Despite a disappointing start, the stock connect scheme, through which domestic and international investors can invest in each other’s stock market, has seen a steady surge in the trading volume since the launch in November, with the turnover reaching $34 billion alone in May.

However, Yeung said the rejection of the plan will “intensify political infighting” in Hong Kong, which is not good news for the economy, as it faces increasing competition from mainland municipalities seeking to become China’s premier financial hub

“As the political condition becomes increasing unstable, business confidence will also be dampened,” he wrote in a research note on Thursday. “If Hong Kong fails to progress, its status as China’s financial centre may also be shaken.”

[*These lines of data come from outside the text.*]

(* ===== verification/Base64.v ===== *)
(** * Base64 (src/PacketParse_Http/Base64.hpp)

    The two conversion loops with their staging arrays.  [char_array_3] and
    [char_array_4] are kept as the list of the first [i] elements: the loops never read
    an element they have not stored since [i] was last zero. *)

From Stdlib Require Import ZArith Lia.
From S2P Require Import Prelude.
From stdpp Require Import base numbers list strings.
Local Open Scope Z_scope.

Definition base64_chars : list Z :=
  bytes_of_string "ABCDEFGHIJKLMNOPQRSTUVWXYZabcdefghijklmnopqrstuvwxyz0123456789+/".

Definition isalnum (c : Z) : bool :=
  ((48 <=? c) && (c <=? 57)) || ((65 <=? c) && (c <=? 90)) || ((97 <=? c) && (c <=? 122)).

Definition is_base64 (c : Z) : bool := isalnum c || (c =? 43) || (c =? 47).

(** [base64_chars[k]]. *)
Definition base64_char (k : Z) : Z := nth (Z.to_nat k) base64_chars 0.

(** [(unsigned char)base64_chars.find(c)]: [npos] becomes 255. *)
Definition base64_find (c : Z) : Z :=
  match find_sub [c] base64_chars with Some n => Z.of_nat n | None => 255 end.

(** The four sextets of three bytes. *)
Definition enc4 (a b c : Z) : list Z :=
  [ Z.shiftr (Z.land a 252) 2;
    u8 (Z.shiftl (Z.land a 3) 4 + Z.shiftr (Z.land b 240) 4);
    u8 (Z.shiftl (Z.land b 15) 2 + Z.shiftr (Z.land c 192) 6);
    Z.land c 63 ].

(** The tail after the loop: [acc] holds the last [i] bytes. *)
Definition encode_tail (acc : list Z) : list Z :=
  match acc with
  | [] => []
  | _ :: _ =>
      let i := length acc in
      let char_array_3 := acc ++ replicate (3 - i) 0 in
      let char_array_4 := enc4 (nth 0 char_array_3 0) (nth 1 char_array_3 0) (nth 2 char_array_3 0) in
      map base64_char (take (i + 1) char_array_4) ++ replicate (3 - i) 61
  end.

Fixpoint encode_loop (bytes acc ret : list Z) : list Z :=
  match bytes with
  | [] => ret ++ encode_tail acc
  | b :: bytes =>
      match acc ++ [b] with
      | [x; y; z] => encode_loop bytes [] (ret ++ map base64_char (enc4 x y z))
      | acc => encode_loop bytes acc ret
      end
  end.

Definition base64_encode (bytes_to_encode : list Z) : list Z := encode_loop bytes_to_encode [] [].

(** The three bytes of four sextets, truncated to [unsigned char]. *)
Definition dec3 (a b c d : Z) : list Z :=
  [ u8 (Z.shiftl a 2 + Z.shiftr (Z.land b 48) 4);
    u8 (Z.shiftl (Z.land b 15) 4 + Z.shiftr (Z.land c 60) 2);
    u8 (Z.shiftl (Z.land c 3) 6 + d) ].

Definition decode_tail (acc : list Z) : list Z :=
  match acc with
  | [] => []
  | _ :: _ =>
      let i := length acc in
      let char_array_4 := map base64_find (acc ++ replicate (4 - i) 0) in
      take (i - 1) (dec3 (nth 0 char_array_4 0) (nth 1 char_array_4 0)
                         (nth 2 char_array_4 0) (nth 3 char_array_4 0))
  end.

(** [in_len] is an [int]; reading at the end of the string yields its NUL terminator,
    which [is_base64] refuses. *)
Fixpoint decode_loop (s : list Z) (in_len : Z) (acc ret : list Z) : list Z :=
  match s with
  | [] => ret ++ decode_tail acc
  | c :: s =>
      if negb (in_len =? 0) && negb (c =? 61) && is_base64 c then
        match acc ++ [c] with
        | [w; x; y; z] =>
            decode_loop s (i32 (in_len - 1)) []
              (ret ++ dec3 (base64_find w) (base64_find x) (base64_find y) (base64_find z))
        | acc => decode_loop s (i32 (in_len - 1)) acc ret
        end
      else ret ++ decode_tail acc
  end.

Definition base64_decode (encoded_string : list Z) : list Z :=
  decode_loop encoded_string (i32 (zlen encoded_string)) [] [].

(** ** Facts about the alphabet, by evaluation *)

Definition sextet (k : Z) : Prop := 0 <= k < 64.

Lemma base64_char_facts k : sextet k →
  base64_find (base64_char k) = k ∧ is_base64 (base64_char k) = true ∧ base64_char k ≠ 61.
Proof.
  intros Hk.
  assert (H : (if k <? 64 then (base64_find (base64_char k) =? k) && is_base64 (base64_char k)
               && negb (base64_char k =? 61) else true) = true).
  { apply (byte_forall (fun k => if k <? 64 then (base64_find (base64_char k) =? k) &&
      is_base64 (base64_char k) && negb (base64_char k =? 61) else true)); [vm_compute; done|].
    unfold is_byte, sextet in *; lia. }
  rewrite (proj2 (Z.ltb_lt k 64)) in H by apply Hk.
  rewrite !andb_true_iff, negb_true_iff, Z.eqb_eq, Z.eqb_neq in H. tauto.
Qed.

Lemma byte_bits b : is_byte b →
  Z.shiftr (Z.land b 252) 2 = b / 4 ∧ Z.land b 3 = b mod 4 ∧
  Z.shiftr (Z.land b 240) 4 = b / 16 ∧ Z.land b 15 = b mod 16 ∧
  Z.shiftr (Z.land b 192) 6 = b / 64 ∧ Z.land b 63 = b mod 64 ∧
  Z.shiftr (Z.land b 48) 4 = b / 16 mod 4 ∧ Z.shiftr (Z.land b 60) 2 = b / 4 mod 16.
Proof.
  intros Hb. split_and!.
  - apply (byte_eq (fun b => Z.shiftr (Z.land b 252) 2) (fun b => b / 4)); [vm_compute; done|done].
  - apply (byte_eq (fun b => Z.land b 3) (fun b => b mod 4)); [vm_compute; done|done].
  - apply (byte_eq (fun b => Z.shiftr (Z.land b 240) 4) (fun b => b / 16)); [vm_compute; done|done].
  - apply (byte_eq (fun b => Z.land b 15) (fun b => b mod 16)); [vm_compute; done|done].
  - apply (byte_eq (fun b => Z.shiftr (Z.land b 192) 6) (fun b => b / 64)); [vm_compute; done|done].
  - apply (byte_eq (fun b => Z.land b 63) (fun b => b mod 64)); [vm_compute; done|done].
  - apply (byte_eq (fun b => Z.shiftr (Z.land b 48) 4) (fun b => b / 16 mod 4)); [vm_compute; done|done].
  - apply (byte_eq (fun b => Z.shiftr (Z.land b 60) 2) (fun b => b / 4 mod 16)); [vm_compute; done|done].
Qed.

(** The sextets as arithmetic. *)
Lemma enc4_arith a b c : is_byte a → is_byte b → is_byte c →
  enc4 a b c = [a / 4; a mod 4 * 16 + b / 16; b mod 16 * 4 + c / 64; c mod 64].
Proof.
  intros Ha Hb Hc. unfold enc4.
  destruct (byte_bits a Ha) as (-> & -> & _). destruct (byte_bits b Hb) as (_ & _ & -> & -> & _).
  destruct (byte_bits c Hc) as (_ & _ & _ & _ & -> & -> & _).
  rewrite !Z.shiftl_mul_pow2 by lia. unfold is_byte in *. repeat f_equal; mach.
Qed.

Lemma dec3_arith a b c d : is_byte b → is_byte c →
  dec3 a b c d = [u8 (a * 4 + b / 16 mod 4); u8 (b mod 16 * 16 + c / 4 mod 16); u8 (c mod 4 * 64 + d)].
Proof.
  intros Hb Hc. unfold dec3.
  destruct (byte_bits b Hb) as (_ & _ & _ & -> & _ & _ & -> & _).
  destruct (byte_bits c Hc) as (_ & -> & _ & _ & _ & _ & _ & ->).
  rewrite !Z.shiftl_mul_pow2 by lia. done.
Qed.

Lemma enc4_sextets a b c : is_byte a → is_byte b → is_byte c → Forall sextet (enc4 a b c).
Proof.
  intros Ha Hb Hc. rewrite enc4_arith by done. unfold is_byte, sextet in *.
  repeat constructor; Z.to_euclidean_division_equations; lia.
Qed.

(** ** The loops on whole groups *)

Lemma encode_loop_group a b c l ret :
  encode_loop (a :: b :: c :: l) [] ret = encode_loop l [] (ret ++ map base64_char (enc4 a b c)).
Proof. done. Qed.

(** Generalising the accumulator. *)
Lemma encode_loop_ret l : ∀ acc ret, encode_loop l acc ret = ret ++ encode_loop l acc [].
Proof.
  induction l as [|b l IH]; intros acc ret; [done|]. cbn [encode_loop].
  destruct (acc ++ [b]) as [|x [|y [|z [|]]]]; try apply IH.
  rewrite IH, (IH [] ([] ++ _)), <- app_assoc. done.
Qed.

Lemma decode_loop_ret s : ∀ n acc ret, decode_loop s n acc ret = ret ++ decode_loop s n acc [].
Proof.
  induction s as [|c s IH]; intros n acc ret; [done|]. cbn [decode_loop].
  destruct (negb (n =? 0) && negb (c =? 61) && is_base64 c); [|done].
  destruct (acc ++ [c]) as [|w [|x [|y [|z [|]]]]]; try apply IH.
  rewrite IH, (IH _ [] ([] ++ _)), <- app_assoc. done.
Qed.

(** One character of the alphabet is consumed and staged. *)
Lemma decode_loop_char k s n acc ret :
  sextet k → 0 < n < 2 ^ 31 → (length acc < 3)%nat →
  decode_loop (base64_char k :: s) n acc ret = decode_loop s (n - 1) (acc ++ [base64_char k]) ret.
Proof.
  intros Hk Hn Ha. destruct (base64_char_facts k Hk) as (_ & Hb & Hne). cbn [decode_loop].
  rewrite (proj2 (Z.eqb_neq n 0)), (proj2 (Z.eqb_neq _ 61)), Hb by (done || lia). cbn [negb andb].
  replace (i32 (n - 1)) with (n - 1) by mach.
  destruct acc as [|w [|x [|y [|z acc]]]]; simpl in Ha; done || lia.
Qed.

Lemma decode_loop_last k w x y s n ret :
  sextet k → 0 < n < 2 ^ 31 →
  decode_loop (base64_char k :: s) n [w; x; y] ret =
  decode_loop s (n - 1) []
    (ret ++ dec3 (base64_find w) (base64_find x) (base64_find y) (base64_find (base64_char k))).
Proof.
  intros Hk Hn. destruct (base64_char_facts k Hk) as (_ & Hb & Hne). cbn [decode_loop].
  rewrite (proj2 (Z.eqb_neq n 0)), (proj2 (Z.eqb_neq _ 61)), Hb by (done || lia). cbn [negb andb app].
  by replace (i32 (n - 1)) with (n - 1) by mach.
Qed.

(** Four characters of the alphabet decode to three bytes. *)
Lemma decode_loop_group a b c d s n ret :
  Forall sextet [a; b; c; d] → 4 <= n < 2 ^ 31 →
  decode_loop (map base64_char [a; b; c; d] ++ s) n [] ret =
  decode_loop s (n - 4) [] (ret ++ dec3 a b c d).
Proof.
  intros Hf Hn. cbn [map app]. repeat rewrite Forall_cons in Hf. destruct Hf as (Ha & Hb & Hc & Hd & _).
  do 3 (rewrite decode_loop_char by (done || lia || (simpl; lia)); cbn [app]).
  rewrite decode_loop_last by (done || lia).
  rewrite !(fun k H => proj1 (base64_char_facts k H)) by done. f_equal. lia.
Qed.

Lemma decode_loop_stop s n acc ret : decode_loop (61 :: s) n acc ret = ret ++ decode_tail acc.
Proof. cbn [decode_loop]. by rewrite andb_false_r. Qed.

Lemma dec3_enc4 a b c : is_byte a → is_byte b → is_byte c →
  match enc4 a b c with [w; x; y; z] => dec3 w x y z = [a; b; c] | _ => False end.
Proof.
  intros Ha Hb Hc. rewrite enc4_arith by done. unfold is_byte in *.
  rewrite dec3_arith by (unfold is_byte; Z.to_euclidean_division_equations; lia).
  repeat f_equal; mach.
Qed.

Lemma encode_len l : zlen (base64_encode l) = 4 * ((zlen l + 2) / 3).
Proof.
  unfold base64_encode. induction l as [| | |a b c l IH] using list_ind3; try done.
  rewrite encode_loop_group, encode_loop_ret, app_nil_l, zlen_app, IH, !zlen_cons.
  change (zlen (map base64_char (enc4 a b c))) with 4.
  pose proof (zlen_nonneg l). Z.to_euclidean_division_equations; lia.
Qed.

(** Decoding inverts encoding, from any remaining-length counter that covers the text. *)
Lemma decode_encode_loop l : wf_bytes l → ∀ n,
  zlen (base64_encode l) <= n < 2 ^ 31 → decode_loop (base64_encode l) n [] [] = l.
Proof.
  unfold base64_encode. induction l as [|a|a b|a b c l IH] using list_ind3; intros Hwf n Hn.
  - done.
  - inversion_clear Hwf as [|? ? Ha _].
    assert (H0 : is_byte 0) by (unfold is_byte; lia).
    pose proof (enc4_sextets a 0 0 Ha H0 H0) as Hs. pose proof (dec3_enc4 a 0 0 Ha H0 H0) as Hd.
    change (zlen (encode_loop [a] [] [])) with 4 in Hn.
    cbn [encode_loop app encode_tail length replicate nth Nat.sub Nat.add].
    destruct (enc4 a 0 0) as [|w [|x [|y [|z [|]]]]]; try done. cbn [take map app].
    repeat rewrite Forall_cons in Hs. destruct Hs as (Hw & Hx & _).
    do 2 (rewrite decode_loop_char by (done || lia || (simpl; lia)); cbn [app]).
    rewrite decode_loop_stop. cbn [app decode_tail length Nat.sub replicate map nth take].
    rewrite !(fun k H => proj1 (base64_char_facts k H)) by done.
    unfold dec3 in *. cbn [take]. congruence.
  - inversion_clear Hwf as [|? ? Ha Hwf']. inversion_clear Hwf' as [|? ? Hb _].
    assert (H0 : is_byte 0) by (unfold is_byte; lia).
    pose proof (enc4_sextets a b 0 Ha Hb H0) as Hs. pose proof (dec3_enc4 a b 0 Ha Hb H0) as Hd.
    change (zlen (encode_loop [a; b] [] [])) with 4 in Hn.
    cbn [encode_loop app encode_tail length replicate nth Nat.sub Nat.add].
    destruct (enc4 a b 0) as [|w [|x [|y [|z [|]]]]]; try done. cbn [take map app].
    repeat rewrite Forall_cons in Hs. destruct Hs as (Hw & Hx & Hy & _).
    do 3 (rewrite decode_loop_char by (done || lia || (simpl; lia)); cbn [app]).
    rewrite decode_loop_stop. cbn [app decode_tail length Nat.sub replicate map nth take].
    rewrite !(fun k H => proj1 (base64_char_facts k H)) by done.
    unfold dec3 in *. cbn [take]. congruence.
  - inversion_clear Hwf as [|? ? Ha Hwf']. inversion_clear Hwf' as [|? ? Hb Hwf].
    inversion_clear Hwf as [|? ? Hc Hl].
    rewrite encode_loop_group, encode_loop_ret, app_nil_l in *.
    pose proof (enc4_sextets a b c Ha Hb Hc) as Hs. pose proof (dec3_enc4 a b c Ha Hb Hc) as Hd.
    rewrite zlen_app in Hn. change (zlen (map base64_char (enc4 a b c))) with 4 in Hn.
    pose proof (zlen_nonneg (encode_loop l [] [])).
    destruct (enc4 a b c) as [|w [|x [|y [|z [|]]]]]; try done.
    rewrite decode_loop_group, app_nil_l, decode_loop_ret, IH, Hd by (done || lia). done.
Qed.

(** ** Property *)

(** Base64 round trip.  Encoding any byte string of less than 2^30 bytes and decoding
    the text gives the bytes back; the text has four characters per started group of
    three bytes. *)
Theorem base64_roundtrip l :
  wf_bytes l → zlen l < 2 ^ 30 →
  base64_decode (base64_encode l) = l ∧ zlen (base64_encode l) = 4 * ((zlen l + 2) / 3).
Proof.
  intros Hwf Hl. pose proof (encode_len l) as He. split; [|done]. unfold base64_decode.
  pose proof (zlen_nonneg l).
  assert (0 <= zlen (base64_encode l) < 2 ^ 31)
    by (rewrite He; Z.to_euclidean_division_equations; lia).
  replace (i32 (zlen (base64_encode l))) with (zlen (base64_encode l)) by mach.
  apply decode_encode_loop; [done|lia].
Qed.

Lemma base64_roundtrip_witness :
  base64_encode (bytes_of_string "hello") = bytes_of_string "aGVsbG8=" ∧
  base64_decode (base64_encode (bytes_of_string "hello")) = bytes_of_string "hello".
Proof.
  split; [vm_compute; reflexivity|]. apply base64_roundtrip.
  - repeat constructor; vm_compute; congruence.
  - vm_compute; reflexivity.
Defined.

The long-awaited vote came six months after the Occupy Central movement saw hundreds of thousands of Hong Kong residents protest against the controversial electoral reform plan, which paralysed the city’s central business districts for nearly three months.

Last summer, as the movement gathered momentum, HSBC downgraded its investment outlook for Hong Kong equities, partially due to tensions between Hong Kong and Beijing over the election plan.

Earlier this year, China launched three more so-called pilot Free Trade Zones in Guangdong, Fujian and Tianjin, in addition to the existing Shanghai’ FTZ, with the goal of testing reform policies and integrating the country’s economy with international practices.

Meanwhile, HSBC announced last week that it will expand business in Guangdong, home to the world’s largest manufacturing hub and a growing middle class, across the border from Hong Kong.

“There’s a good opportunity to create another Hong Kong” in Guangdong, the bank’s chief executive Stuart Gulliver said at a presentation to clients last week.

According to official figures, Shanghai’s GDP surpassed Hong Kong’s since 2009, while Shenzhen, dubbed China’s Silicon Valley in Guangdong, is set to overtake Hong Kong by GDP this year.

Shanghai’s economic output amounted to $380 billion last year, while Hong Kong and Shenzhen recorded $289 billion and $258 billion, respectively. In terms of stock market capitalisation, both Shanghai and Shenzhen are far ahead of Hong Kong, thanks to the strong bull run in China.

However, Cheng Manjiang, chief economist of Bank of China International, says the mainland Chinese metropolises cannot easily replace Hong Kong in terms of financial stature in the coming years.

“The judicial independence is a cornerstone [of Hong Kong]. It is widely recognised by international investors,” Cheng told FinanceAsia, adding the city’s internationalised work environment also helps it outperform domestic peers.

Under the “one country, two systems” principle, Hong Kong is entitled to a much higher degree of freedom than mainland China. That makes the city favored by most large multinationals and heavyweight investors over mainland cities across the border.

“People in Shanghai and Shenzhen cannot even use Twitter and Facebook freely. That’s a very basic thing,” said the lawmaker Kenneth Leung. “If they can’t solve the issue [of free flow of information] like this, how can they replace Hong Kong?”

This article has been amended to include additional comment by Raymond Yeung.